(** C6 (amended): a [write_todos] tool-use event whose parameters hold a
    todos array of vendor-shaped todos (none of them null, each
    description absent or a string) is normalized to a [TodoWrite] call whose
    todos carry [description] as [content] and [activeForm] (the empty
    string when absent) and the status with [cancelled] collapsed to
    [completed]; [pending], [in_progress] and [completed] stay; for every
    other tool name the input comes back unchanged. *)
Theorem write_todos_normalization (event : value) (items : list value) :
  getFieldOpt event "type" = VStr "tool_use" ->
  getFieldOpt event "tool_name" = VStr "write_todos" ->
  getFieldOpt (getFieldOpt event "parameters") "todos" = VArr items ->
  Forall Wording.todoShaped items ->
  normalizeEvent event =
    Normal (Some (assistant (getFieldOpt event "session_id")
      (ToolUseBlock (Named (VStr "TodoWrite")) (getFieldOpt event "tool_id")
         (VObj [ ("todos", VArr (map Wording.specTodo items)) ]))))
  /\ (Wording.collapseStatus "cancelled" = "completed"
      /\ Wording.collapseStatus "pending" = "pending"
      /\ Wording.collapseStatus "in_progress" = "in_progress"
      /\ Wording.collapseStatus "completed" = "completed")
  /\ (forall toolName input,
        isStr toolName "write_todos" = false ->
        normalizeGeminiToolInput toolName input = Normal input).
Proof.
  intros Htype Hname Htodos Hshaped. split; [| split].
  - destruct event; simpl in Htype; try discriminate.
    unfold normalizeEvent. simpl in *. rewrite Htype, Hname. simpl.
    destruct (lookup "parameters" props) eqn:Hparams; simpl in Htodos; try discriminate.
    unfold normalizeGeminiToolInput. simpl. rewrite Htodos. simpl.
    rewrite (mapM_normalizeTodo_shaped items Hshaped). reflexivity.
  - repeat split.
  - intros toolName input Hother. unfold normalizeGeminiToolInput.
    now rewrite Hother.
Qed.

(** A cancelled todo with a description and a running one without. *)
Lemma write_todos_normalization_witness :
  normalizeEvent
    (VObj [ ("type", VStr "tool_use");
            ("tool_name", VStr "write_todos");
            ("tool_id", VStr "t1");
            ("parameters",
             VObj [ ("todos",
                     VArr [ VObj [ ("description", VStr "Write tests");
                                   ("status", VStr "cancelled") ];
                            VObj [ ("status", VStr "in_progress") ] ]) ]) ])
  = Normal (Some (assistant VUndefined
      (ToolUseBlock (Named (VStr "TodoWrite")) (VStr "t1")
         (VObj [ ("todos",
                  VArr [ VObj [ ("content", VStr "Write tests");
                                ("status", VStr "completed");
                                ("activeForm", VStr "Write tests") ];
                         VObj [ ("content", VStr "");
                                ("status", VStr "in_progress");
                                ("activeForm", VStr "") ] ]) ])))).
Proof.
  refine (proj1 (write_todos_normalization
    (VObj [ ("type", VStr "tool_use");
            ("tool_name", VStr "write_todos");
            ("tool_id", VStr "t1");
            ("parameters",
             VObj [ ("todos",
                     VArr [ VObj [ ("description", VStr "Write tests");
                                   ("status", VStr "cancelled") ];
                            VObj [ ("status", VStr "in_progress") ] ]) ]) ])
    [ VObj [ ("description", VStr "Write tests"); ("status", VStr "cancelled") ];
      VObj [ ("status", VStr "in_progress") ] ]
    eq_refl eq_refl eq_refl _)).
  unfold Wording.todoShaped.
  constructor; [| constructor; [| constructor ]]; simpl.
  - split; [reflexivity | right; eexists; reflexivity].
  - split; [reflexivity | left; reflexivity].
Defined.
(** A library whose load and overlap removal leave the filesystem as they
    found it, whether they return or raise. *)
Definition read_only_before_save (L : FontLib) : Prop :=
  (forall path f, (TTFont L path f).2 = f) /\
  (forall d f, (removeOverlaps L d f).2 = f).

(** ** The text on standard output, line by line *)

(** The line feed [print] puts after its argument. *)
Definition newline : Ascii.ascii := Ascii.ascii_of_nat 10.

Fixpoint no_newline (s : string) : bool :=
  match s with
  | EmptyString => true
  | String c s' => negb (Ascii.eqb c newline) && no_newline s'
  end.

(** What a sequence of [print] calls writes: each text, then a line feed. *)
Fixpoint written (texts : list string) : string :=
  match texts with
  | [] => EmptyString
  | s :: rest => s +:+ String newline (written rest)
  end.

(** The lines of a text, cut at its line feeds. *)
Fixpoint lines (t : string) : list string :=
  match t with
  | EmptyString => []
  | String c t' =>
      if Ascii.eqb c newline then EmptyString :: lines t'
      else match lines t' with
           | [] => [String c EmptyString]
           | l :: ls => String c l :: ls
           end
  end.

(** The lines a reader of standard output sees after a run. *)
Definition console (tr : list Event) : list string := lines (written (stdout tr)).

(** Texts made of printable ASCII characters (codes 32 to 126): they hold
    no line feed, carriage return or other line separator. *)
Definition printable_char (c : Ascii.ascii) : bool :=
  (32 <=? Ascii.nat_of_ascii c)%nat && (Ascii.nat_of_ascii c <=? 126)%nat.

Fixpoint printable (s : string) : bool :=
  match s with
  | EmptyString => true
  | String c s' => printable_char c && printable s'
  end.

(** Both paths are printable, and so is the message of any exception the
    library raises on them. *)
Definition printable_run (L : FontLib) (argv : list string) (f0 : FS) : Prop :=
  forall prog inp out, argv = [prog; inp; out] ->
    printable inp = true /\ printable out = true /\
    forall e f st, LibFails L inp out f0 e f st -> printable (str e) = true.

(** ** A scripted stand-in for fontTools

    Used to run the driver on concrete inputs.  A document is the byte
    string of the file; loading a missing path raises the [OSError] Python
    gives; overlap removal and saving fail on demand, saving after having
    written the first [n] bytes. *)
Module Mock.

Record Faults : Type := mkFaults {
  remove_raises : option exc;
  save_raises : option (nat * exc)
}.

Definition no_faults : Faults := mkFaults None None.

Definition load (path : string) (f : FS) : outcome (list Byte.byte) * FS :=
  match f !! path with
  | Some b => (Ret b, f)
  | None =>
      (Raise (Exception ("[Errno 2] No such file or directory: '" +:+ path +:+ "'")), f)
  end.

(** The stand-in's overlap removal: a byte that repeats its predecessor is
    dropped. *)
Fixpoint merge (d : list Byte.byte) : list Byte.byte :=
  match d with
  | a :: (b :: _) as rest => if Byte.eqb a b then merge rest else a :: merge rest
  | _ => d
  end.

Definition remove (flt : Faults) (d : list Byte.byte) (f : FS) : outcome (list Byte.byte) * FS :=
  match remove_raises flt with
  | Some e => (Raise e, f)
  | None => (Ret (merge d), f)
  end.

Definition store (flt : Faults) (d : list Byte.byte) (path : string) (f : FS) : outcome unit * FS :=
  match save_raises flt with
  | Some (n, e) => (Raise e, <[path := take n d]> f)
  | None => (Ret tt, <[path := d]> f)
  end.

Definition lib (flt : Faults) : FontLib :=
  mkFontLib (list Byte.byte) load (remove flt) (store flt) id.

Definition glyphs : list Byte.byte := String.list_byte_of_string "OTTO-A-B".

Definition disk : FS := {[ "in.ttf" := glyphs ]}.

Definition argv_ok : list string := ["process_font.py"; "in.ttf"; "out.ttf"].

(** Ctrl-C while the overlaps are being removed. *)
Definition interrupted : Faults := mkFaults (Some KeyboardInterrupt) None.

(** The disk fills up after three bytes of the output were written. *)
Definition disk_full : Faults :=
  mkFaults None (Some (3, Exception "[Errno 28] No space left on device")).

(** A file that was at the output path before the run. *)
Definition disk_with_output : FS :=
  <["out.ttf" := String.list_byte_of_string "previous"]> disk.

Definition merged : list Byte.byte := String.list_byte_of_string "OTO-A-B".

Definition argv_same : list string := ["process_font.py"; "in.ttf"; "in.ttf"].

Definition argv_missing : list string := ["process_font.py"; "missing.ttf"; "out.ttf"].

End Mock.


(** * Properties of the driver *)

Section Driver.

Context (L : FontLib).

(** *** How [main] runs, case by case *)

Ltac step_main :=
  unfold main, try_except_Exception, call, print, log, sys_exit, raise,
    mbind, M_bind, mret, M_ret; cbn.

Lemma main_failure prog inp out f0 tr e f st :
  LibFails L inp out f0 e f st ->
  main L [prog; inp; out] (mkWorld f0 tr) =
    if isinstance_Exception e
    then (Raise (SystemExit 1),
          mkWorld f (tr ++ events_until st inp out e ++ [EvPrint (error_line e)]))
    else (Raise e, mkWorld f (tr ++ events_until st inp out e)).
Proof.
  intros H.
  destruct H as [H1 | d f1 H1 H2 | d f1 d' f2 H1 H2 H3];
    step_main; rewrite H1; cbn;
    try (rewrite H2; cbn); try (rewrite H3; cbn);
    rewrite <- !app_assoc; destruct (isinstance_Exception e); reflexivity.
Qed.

## PROBLEM REQUIREMENTS:
Check each line above for the word "toolName", and copy the lines where it appears.

## YOUR SOLUTION:
  /\ (forall toolName input,
        isStr toolName "write_todos" = false ->
        normalizeGeminiToolInput toolName input = Normal input).
  - intros toolName input Hother. unfold normalizeGeminiToolInput.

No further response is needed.